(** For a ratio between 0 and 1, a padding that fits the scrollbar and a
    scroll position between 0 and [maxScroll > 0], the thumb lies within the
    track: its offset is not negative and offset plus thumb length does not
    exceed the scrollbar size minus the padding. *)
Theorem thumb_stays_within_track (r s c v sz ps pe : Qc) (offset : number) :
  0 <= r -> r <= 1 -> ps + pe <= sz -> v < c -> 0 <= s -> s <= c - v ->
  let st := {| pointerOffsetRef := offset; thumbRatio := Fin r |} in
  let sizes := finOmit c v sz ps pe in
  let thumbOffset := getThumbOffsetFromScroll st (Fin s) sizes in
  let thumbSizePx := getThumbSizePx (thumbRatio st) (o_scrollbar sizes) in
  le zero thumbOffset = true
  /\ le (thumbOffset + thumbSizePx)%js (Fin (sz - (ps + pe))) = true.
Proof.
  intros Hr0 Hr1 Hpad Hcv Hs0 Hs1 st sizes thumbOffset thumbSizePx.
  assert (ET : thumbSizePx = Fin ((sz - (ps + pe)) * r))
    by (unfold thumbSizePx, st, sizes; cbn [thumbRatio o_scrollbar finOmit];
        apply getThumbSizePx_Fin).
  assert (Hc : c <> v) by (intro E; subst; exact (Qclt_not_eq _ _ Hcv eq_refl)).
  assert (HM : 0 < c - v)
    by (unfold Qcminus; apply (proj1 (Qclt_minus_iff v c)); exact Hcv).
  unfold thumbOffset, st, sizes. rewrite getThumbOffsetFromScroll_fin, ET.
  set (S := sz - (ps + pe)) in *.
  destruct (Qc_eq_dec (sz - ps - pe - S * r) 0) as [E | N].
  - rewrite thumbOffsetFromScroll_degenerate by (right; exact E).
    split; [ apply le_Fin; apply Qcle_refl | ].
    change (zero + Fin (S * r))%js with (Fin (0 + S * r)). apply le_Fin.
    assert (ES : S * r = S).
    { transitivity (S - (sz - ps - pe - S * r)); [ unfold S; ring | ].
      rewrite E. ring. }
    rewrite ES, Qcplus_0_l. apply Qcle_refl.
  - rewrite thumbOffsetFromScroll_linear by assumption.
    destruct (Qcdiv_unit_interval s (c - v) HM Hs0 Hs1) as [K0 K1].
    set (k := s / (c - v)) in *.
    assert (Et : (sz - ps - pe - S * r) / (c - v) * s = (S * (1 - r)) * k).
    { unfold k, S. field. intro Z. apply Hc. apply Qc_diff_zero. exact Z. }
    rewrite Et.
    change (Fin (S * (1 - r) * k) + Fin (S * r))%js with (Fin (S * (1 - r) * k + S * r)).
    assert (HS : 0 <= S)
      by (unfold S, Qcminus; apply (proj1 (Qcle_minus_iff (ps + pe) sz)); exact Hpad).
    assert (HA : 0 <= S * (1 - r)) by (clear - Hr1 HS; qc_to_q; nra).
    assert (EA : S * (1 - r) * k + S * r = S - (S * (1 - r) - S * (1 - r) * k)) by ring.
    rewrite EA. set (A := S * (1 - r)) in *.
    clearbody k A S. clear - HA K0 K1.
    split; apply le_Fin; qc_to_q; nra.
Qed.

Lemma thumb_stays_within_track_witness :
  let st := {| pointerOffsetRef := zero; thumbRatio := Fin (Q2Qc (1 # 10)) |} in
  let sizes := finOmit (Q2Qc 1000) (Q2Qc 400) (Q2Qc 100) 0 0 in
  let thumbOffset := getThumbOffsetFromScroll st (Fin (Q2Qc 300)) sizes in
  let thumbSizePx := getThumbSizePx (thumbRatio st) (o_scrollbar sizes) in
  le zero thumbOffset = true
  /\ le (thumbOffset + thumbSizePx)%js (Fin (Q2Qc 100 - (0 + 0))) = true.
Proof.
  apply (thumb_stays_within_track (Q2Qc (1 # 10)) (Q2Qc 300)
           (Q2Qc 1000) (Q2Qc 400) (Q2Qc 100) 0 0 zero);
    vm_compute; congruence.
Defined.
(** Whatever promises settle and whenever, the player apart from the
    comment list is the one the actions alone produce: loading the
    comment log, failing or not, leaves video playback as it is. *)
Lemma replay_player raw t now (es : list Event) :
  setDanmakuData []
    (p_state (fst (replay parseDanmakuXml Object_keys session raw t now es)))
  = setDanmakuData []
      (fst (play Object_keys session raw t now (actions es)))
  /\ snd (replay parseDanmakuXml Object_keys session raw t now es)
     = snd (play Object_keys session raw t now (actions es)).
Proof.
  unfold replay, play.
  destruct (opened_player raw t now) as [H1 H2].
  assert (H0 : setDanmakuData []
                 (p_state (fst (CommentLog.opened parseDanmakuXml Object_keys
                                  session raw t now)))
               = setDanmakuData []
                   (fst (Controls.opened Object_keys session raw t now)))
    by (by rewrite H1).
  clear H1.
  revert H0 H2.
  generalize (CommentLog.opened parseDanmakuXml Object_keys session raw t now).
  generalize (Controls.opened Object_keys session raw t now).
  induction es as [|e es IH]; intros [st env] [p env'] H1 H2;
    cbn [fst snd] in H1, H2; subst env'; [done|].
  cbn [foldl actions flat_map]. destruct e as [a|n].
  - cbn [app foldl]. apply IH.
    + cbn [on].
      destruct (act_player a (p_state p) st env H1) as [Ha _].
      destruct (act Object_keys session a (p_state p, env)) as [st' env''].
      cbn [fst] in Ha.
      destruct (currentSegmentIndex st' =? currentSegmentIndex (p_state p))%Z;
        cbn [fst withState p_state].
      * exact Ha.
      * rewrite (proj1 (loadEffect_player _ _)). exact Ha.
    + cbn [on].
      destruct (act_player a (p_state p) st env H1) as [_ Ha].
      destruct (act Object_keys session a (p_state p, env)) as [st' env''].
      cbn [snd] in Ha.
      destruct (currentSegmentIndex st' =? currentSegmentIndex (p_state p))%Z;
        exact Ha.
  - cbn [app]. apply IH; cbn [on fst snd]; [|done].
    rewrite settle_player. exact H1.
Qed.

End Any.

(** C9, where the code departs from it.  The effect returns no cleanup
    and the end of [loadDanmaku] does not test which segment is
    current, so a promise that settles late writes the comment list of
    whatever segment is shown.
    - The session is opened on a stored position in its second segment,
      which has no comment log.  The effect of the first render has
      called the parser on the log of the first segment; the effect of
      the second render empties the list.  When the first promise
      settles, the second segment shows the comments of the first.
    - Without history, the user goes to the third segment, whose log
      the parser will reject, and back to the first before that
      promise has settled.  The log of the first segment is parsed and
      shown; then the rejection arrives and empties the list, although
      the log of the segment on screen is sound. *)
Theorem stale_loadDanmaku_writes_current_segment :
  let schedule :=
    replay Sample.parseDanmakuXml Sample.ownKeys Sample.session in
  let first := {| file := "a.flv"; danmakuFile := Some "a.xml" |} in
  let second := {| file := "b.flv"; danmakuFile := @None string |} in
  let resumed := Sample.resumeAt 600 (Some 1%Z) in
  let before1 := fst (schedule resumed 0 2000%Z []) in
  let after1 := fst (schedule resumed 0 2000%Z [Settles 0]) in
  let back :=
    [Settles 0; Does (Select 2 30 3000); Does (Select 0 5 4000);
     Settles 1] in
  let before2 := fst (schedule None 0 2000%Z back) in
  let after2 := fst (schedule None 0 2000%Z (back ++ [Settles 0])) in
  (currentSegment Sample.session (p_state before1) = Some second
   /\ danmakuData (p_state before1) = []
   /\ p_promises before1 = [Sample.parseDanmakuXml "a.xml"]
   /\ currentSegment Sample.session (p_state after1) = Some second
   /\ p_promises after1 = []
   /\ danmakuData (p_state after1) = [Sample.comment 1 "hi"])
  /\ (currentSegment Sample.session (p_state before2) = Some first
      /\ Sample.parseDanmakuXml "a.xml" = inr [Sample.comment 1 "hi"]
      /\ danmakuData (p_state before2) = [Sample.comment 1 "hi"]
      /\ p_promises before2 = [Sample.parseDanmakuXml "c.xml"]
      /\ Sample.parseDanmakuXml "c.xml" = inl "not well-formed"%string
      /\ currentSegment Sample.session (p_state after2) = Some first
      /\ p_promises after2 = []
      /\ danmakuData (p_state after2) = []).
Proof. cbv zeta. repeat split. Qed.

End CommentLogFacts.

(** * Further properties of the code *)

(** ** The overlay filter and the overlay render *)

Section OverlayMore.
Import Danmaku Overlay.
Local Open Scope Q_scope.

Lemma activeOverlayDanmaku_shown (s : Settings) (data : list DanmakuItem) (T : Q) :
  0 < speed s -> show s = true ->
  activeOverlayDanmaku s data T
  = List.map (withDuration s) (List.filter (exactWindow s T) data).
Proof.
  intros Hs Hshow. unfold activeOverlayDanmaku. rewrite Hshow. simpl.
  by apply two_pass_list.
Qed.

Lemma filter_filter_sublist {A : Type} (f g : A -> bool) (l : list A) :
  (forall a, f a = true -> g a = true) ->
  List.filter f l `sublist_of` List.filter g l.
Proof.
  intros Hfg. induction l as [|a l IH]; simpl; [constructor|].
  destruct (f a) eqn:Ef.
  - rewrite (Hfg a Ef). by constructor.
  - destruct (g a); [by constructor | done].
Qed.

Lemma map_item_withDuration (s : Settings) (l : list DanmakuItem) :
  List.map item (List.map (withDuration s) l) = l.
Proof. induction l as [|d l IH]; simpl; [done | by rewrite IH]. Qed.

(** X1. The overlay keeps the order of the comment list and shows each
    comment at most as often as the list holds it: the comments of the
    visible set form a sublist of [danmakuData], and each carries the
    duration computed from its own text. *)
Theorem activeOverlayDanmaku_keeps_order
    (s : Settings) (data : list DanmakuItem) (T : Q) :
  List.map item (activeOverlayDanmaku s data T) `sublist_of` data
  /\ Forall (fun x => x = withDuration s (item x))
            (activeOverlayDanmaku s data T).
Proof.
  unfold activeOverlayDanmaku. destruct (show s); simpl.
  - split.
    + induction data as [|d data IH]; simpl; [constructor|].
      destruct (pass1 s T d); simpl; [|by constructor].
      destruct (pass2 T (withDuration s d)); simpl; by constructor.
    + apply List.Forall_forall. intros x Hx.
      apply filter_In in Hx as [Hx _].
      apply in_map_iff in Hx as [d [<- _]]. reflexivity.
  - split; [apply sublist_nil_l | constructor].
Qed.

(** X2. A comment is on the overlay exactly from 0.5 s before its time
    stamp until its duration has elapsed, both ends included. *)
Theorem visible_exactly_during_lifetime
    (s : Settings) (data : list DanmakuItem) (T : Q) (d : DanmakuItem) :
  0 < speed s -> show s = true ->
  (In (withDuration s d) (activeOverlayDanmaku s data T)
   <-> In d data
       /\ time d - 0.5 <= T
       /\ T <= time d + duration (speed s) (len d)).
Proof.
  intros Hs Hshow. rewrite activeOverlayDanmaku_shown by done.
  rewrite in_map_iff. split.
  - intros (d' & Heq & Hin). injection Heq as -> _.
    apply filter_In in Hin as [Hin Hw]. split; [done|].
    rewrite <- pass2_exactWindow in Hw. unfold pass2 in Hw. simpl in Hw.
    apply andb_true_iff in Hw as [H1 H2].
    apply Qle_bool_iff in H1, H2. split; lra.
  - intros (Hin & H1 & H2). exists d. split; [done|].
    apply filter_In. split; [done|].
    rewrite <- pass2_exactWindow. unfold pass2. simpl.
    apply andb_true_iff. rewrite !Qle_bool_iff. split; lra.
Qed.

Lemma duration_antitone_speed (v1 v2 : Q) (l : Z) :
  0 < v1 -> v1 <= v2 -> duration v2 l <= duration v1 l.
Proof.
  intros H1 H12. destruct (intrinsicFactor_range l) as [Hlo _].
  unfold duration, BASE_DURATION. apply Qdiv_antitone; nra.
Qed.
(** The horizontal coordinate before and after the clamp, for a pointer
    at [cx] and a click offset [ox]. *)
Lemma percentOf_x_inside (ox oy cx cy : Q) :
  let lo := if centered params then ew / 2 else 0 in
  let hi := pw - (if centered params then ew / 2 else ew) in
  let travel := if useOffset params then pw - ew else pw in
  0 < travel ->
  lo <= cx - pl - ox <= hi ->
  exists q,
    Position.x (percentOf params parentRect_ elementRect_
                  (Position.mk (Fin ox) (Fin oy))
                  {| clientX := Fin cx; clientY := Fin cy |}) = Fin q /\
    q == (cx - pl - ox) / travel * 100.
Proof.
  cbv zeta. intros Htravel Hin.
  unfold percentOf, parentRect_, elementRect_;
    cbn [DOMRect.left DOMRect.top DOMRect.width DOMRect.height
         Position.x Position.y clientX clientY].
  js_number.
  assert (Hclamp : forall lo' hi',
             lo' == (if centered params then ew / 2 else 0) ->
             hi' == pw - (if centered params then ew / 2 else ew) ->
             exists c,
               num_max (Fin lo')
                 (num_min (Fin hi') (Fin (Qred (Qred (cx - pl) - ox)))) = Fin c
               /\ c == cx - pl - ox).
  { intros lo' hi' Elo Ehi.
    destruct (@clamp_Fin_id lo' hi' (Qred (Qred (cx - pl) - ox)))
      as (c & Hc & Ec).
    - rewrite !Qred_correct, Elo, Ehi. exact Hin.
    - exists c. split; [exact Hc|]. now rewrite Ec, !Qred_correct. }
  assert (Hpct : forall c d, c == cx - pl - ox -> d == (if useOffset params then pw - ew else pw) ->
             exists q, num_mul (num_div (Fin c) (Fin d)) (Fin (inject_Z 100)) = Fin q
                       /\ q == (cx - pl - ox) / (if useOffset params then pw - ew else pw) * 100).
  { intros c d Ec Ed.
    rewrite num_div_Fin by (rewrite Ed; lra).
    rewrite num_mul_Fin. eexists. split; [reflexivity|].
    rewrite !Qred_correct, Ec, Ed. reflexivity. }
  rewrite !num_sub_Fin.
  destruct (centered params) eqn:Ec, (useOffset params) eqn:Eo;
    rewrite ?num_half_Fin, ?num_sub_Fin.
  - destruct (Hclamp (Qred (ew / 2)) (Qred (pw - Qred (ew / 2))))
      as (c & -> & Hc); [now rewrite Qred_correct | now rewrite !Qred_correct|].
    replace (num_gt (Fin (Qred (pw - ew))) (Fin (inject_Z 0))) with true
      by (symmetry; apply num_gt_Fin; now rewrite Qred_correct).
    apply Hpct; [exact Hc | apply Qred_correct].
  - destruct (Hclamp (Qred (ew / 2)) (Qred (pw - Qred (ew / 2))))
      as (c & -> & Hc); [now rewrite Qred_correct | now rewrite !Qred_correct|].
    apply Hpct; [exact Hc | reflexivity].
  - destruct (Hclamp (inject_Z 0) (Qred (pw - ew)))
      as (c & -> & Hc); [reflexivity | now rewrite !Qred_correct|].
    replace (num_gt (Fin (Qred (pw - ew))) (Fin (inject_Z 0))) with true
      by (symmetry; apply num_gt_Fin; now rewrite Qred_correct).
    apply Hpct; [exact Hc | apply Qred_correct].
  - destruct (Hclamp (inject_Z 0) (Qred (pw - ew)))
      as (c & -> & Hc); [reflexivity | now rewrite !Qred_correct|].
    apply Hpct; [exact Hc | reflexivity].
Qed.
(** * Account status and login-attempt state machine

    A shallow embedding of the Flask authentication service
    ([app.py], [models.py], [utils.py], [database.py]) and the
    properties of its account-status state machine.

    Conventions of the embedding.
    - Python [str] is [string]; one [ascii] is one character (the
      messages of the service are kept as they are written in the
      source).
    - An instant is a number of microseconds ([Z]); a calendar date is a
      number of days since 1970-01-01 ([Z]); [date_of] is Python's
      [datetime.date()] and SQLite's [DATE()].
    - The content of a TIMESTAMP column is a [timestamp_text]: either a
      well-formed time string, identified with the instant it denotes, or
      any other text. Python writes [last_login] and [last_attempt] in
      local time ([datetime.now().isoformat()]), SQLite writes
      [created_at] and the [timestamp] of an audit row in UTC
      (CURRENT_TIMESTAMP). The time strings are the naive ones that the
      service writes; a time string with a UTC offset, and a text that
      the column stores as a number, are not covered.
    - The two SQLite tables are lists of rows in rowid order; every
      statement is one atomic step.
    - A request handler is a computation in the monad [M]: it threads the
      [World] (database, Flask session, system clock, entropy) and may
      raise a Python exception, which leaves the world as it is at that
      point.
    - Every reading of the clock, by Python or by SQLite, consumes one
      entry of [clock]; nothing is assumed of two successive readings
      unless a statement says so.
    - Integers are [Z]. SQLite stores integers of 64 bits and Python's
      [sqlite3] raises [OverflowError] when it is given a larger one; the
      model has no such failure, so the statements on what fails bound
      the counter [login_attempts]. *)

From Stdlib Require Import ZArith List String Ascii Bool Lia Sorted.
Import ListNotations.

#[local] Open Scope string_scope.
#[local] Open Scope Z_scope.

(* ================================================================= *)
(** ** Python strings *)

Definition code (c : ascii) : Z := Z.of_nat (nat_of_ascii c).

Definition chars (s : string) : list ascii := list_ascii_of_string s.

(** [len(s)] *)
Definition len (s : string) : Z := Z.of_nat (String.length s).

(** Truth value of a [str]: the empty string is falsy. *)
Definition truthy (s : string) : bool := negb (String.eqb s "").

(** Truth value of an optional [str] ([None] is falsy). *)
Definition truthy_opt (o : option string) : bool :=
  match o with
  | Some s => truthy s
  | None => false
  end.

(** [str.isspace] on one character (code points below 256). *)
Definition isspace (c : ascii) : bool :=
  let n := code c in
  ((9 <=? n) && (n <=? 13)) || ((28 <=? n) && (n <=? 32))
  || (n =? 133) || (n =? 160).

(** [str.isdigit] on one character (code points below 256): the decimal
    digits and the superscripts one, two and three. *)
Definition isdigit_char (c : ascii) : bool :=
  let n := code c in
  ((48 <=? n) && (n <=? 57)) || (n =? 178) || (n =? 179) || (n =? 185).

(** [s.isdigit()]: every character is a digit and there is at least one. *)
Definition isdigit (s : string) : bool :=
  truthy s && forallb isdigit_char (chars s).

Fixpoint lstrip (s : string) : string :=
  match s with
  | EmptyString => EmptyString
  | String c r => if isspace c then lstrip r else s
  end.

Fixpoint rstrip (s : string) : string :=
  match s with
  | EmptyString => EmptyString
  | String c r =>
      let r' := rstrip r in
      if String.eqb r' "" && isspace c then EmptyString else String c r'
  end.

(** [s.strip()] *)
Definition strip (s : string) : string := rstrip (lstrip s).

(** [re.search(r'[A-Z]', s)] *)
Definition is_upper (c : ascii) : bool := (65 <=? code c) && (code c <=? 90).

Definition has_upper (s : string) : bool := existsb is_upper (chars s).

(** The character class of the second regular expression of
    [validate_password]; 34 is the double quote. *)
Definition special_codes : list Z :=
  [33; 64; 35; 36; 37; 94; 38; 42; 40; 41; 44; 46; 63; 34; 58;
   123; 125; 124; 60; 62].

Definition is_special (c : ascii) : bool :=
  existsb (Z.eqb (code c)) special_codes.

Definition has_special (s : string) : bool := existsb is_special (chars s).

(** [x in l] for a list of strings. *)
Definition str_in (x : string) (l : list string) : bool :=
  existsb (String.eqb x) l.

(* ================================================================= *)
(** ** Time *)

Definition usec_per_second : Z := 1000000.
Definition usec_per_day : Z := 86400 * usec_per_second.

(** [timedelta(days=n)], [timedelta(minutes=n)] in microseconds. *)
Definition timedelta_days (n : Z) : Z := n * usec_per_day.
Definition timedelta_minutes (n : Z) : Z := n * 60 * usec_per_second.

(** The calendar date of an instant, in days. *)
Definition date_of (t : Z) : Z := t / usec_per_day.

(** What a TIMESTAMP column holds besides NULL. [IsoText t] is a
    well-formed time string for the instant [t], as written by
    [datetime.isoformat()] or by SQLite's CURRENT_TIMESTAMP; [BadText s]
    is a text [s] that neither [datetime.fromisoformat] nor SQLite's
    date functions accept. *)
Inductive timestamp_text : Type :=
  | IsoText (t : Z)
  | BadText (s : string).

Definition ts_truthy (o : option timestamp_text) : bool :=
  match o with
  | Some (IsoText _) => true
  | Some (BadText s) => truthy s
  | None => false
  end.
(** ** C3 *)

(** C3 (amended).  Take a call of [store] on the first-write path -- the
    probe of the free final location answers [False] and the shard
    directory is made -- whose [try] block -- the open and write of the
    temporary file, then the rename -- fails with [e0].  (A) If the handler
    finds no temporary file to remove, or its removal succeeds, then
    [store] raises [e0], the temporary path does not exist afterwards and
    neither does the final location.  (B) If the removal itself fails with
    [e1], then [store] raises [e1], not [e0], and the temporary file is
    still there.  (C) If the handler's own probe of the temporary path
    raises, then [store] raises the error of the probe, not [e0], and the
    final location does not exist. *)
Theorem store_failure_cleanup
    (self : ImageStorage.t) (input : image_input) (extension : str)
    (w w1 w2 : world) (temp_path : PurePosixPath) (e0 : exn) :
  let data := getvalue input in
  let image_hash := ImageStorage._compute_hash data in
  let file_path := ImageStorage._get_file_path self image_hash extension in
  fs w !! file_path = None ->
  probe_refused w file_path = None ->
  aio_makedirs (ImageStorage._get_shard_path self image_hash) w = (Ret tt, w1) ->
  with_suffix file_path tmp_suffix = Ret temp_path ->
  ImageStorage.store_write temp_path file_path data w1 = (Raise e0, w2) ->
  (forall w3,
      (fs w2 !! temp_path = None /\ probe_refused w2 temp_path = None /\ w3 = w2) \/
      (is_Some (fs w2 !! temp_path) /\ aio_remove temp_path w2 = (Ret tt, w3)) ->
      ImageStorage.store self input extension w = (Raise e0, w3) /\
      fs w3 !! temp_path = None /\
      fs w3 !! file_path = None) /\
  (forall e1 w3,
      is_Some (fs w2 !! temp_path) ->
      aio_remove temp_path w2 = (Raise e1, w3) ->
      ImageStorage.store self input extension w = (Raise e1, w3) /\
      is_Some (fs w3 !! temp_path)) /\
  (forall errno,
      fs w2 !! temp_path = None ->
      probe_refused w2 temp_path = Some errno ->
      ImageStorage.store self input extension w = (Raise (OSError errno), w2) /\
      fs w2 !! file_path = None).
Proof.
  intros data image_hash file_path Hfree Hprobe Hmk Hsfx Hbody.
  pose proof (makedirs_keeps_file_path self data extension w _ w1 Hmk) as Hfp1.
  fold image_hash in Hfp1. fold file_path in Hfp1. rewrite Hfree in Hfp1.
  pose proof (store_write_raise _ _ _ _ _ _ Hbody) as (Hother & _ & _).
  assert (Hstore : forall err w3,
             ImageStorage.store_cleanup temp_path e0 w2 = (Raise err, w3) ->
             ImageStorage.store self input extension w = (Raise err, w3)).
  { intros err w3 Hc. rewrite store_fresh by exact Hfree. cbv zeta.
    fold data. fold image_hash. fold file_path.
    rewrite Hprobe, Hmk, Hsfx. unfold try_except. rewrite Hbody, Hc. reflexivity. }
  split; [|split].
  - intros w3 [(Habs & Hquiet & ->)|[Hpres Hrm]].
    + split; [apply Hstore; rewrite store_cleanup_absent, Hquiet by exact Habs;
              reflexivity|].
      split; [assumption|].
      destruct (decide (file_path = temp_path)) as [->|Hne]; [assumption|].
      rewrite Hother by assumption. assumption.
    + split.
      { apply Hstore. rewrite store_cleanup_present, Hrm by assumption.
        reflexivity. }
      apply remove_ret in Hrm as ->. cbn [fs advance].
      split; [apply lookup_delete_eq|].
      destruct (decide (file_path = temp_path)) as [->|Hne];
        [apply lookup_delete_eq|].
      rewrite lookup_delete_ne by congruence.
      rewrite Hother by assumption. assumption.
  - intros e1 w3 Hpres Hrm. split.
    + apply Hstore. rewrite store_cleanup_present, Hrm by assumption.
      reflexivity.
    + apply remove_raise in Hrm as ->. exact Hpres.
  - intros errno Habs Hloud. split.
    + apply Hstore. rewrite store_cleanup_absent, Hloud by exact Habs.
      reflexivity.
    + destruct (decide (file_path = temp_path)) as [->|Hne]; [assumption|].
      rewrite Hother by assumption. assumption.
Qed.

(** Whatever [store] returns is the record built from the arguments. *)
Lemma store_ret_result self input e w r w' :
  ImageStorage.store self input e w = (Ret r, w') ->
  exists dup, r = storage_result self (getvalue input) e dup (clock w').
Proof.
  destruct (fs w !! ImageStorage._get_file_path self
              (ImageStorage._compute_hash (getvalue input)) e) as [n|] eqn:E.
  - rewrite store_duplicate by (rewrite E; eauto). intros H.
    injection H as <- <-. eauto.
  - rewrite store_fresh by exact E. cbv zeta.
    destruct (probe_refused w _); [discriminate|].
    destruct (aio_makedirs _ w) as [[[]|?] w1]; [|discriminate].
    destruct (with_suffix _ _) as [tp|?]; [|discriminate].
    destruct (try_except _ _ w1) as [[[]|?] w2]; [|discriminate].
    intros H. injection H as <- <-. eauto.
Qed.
#####
* _Problem description_
Keeping every character as it is, restate the lines above that run from the line with "s (item x))" through the line with "apply andb_true_iff in Hw as [H1 H2].", both included, and nothing else.

* _Answer_
  /\ Forall (fun x => x = withDuration s (item x))
            (activeOverlayDanmaku s data T).
Proof.
  unfold activeOverlayDanmaku. destruct (show s); simpl.
  - split.
    + induction data as [|d data IH]; simpl; [constructor|].
      destruct (pass1 s T d); simpl; [|by constructor].
      destruct (pass2 T (withDuration s d)); simpl; by constructor.
    + apply List.Forall_forall. intros x Hx.
      apply filter_In in Hx as [Hx _].
      apply in_map_iff in Hx as [d [<- _]]. reflexivity.
  - split; [apply sublist_nil_l | constructor].
Qed.

(** X2. A comment is on the overlay exactly from 0.5 s before its time
    stamp until its duration has elapsed, both ends included. *)
Theorem visible_exactly_during_lifetime
    (s : Settings) (data : list DanmakuItem) (T : Q) (d : DanmakuItem) :
  0 < speed s -> show s = true ->
  (In (withDuration s d) (activeOverlayDanmaku s data T)
   <-> In d data
       /\ time d - 0.5 <= T
       /\ T <= time d + duration (speed s) (len d)).
Proof.
  intros Hs Hshow. rewrite activeOverlayDanmaku_shown by done.
  rewrite in_map_iff. split.
  - intros (d' & Heq & Hin). injection Heq as -> _.
    apply filter_In in Hin as [Hin Hw]. split; [done|].
    rewrite <- pass2_exactWindow in Hw. unfold pass2 in Hw. simpl in Hw.
    apply andb_true_iff in Hw as [H1 H2].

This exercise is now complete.